Which lines of the data contain the string "Some"? Copy every one.

Stored data entries:
______________________________

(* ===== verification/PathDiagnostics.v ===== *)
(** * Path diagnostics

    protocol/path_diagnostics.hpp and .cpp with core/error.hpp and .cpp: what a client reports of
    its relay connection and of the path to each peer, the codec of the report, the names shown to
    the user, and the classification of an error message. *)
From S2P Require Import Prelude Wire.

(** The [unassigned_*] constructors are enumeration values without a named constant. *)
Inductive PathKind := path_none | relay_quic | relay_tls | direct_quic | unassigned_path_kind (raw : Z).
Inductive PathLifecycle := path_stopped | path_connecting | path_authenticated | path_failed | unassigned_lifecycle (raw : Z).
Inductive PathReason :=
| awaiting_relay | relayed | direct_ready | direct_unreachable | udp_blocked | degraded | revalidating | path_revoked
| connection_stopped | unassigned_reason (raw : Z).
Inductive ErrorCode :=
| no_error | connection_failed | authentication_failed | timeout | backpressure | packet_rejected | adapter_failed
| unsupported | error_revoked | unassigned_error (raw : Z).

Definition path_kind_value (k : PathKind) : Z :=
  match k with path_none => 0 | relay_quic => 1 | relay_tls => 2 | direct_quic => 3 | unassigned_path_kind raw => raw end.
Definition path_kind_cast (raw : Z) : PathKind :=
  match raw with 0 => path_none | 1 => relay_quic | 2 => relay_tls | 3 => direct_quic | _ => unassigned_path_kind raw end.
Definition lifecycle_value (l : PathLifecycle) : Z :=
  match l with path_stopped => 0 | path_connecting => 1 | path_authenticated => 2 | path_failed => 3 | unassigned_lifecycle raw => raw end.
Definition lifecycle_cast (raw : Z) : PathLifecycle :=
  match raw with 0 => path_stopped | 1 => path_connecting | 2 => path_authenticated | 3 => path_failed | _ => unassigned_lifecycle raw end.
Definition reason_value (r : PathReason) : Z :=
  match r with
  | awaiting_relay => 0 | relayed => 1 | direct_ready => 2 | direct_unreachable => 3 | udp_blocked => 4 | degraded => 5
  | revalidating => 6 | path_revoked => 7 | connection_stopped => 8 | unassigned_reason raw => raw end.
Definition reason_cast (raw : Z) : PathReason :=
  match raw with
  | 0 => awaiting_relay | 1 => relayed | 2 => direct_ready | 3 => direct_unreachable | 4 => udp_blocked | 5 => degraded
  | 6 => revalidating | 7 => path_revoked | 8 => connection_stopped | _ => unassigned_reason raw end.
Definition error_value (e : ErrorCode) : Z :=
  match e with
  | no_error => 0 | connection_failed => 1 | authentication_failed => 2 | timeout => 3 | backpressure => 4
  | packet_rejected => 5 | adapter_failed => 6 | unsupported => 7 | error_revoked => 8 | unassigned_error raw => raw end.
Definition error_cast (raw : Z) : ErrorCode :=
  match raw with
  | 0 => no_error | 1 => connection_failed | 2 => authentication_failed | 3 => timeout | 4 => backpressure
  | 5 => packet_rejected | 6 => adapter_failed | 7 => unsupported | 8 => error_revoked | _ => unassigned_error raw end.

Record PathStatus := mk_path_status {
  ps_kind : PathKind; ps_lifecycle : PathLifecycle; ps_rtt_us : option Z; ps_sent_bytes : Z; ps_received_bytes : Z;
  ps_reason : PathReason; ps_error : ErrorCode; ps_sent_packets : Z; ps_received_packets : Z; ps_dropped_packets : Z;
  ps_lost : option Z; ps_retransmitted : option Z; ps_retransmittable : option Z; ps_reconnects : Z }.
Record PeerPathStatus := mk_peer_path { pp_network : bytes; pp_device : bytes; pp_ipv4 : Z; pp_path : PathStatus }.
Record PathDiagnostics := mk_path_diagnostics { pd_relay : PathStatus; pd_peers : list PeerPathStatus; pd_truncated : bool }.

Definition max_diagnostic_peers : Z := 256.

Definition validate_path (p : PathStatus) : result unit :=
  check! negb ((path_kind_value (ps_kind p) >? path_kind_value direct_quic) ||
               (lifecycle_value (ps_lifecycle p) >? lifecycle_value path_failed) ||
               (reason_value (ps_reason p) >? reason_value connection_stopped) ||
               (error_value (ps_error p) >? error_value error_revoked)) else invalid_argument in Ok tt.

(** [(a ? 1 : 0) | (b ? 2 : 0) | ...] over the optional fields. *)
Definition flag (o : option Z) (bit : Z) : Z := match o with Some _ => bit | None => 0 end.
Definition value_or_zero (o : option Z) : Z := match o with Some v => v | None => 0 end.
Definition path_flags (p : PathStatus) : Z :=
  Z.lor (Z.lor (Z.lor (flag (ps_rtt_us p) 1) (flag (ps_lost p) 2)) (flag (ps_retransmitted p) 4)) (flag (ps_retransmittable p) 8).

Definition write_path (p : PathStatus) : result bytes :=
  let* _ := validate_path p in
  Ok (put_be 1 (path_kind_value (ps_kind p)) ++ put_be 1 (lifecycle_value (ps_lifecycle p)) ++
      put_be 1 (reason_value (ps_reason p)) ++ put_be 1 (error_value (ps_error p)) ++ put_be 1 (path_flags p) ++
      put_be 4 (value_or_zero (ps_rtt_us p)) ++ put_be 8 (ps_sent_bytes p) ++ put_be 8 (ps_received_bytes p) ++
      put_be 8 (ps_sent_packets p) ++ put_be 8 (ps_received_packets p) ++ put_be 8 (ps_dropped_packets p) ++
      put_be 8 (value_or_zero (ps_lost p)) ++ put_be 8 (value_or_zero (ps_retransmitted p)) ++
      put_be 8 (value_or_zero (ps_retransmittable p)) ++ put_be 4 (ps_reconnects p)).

______________________________

**Answer section:**
Definition flag (o : option Z) (bit : Z) : Z := match o with Some _ => bit | None => 0 end.
Definition value_or_zero (o : option Z) : Z := match o with Some v => v | None => 0 end.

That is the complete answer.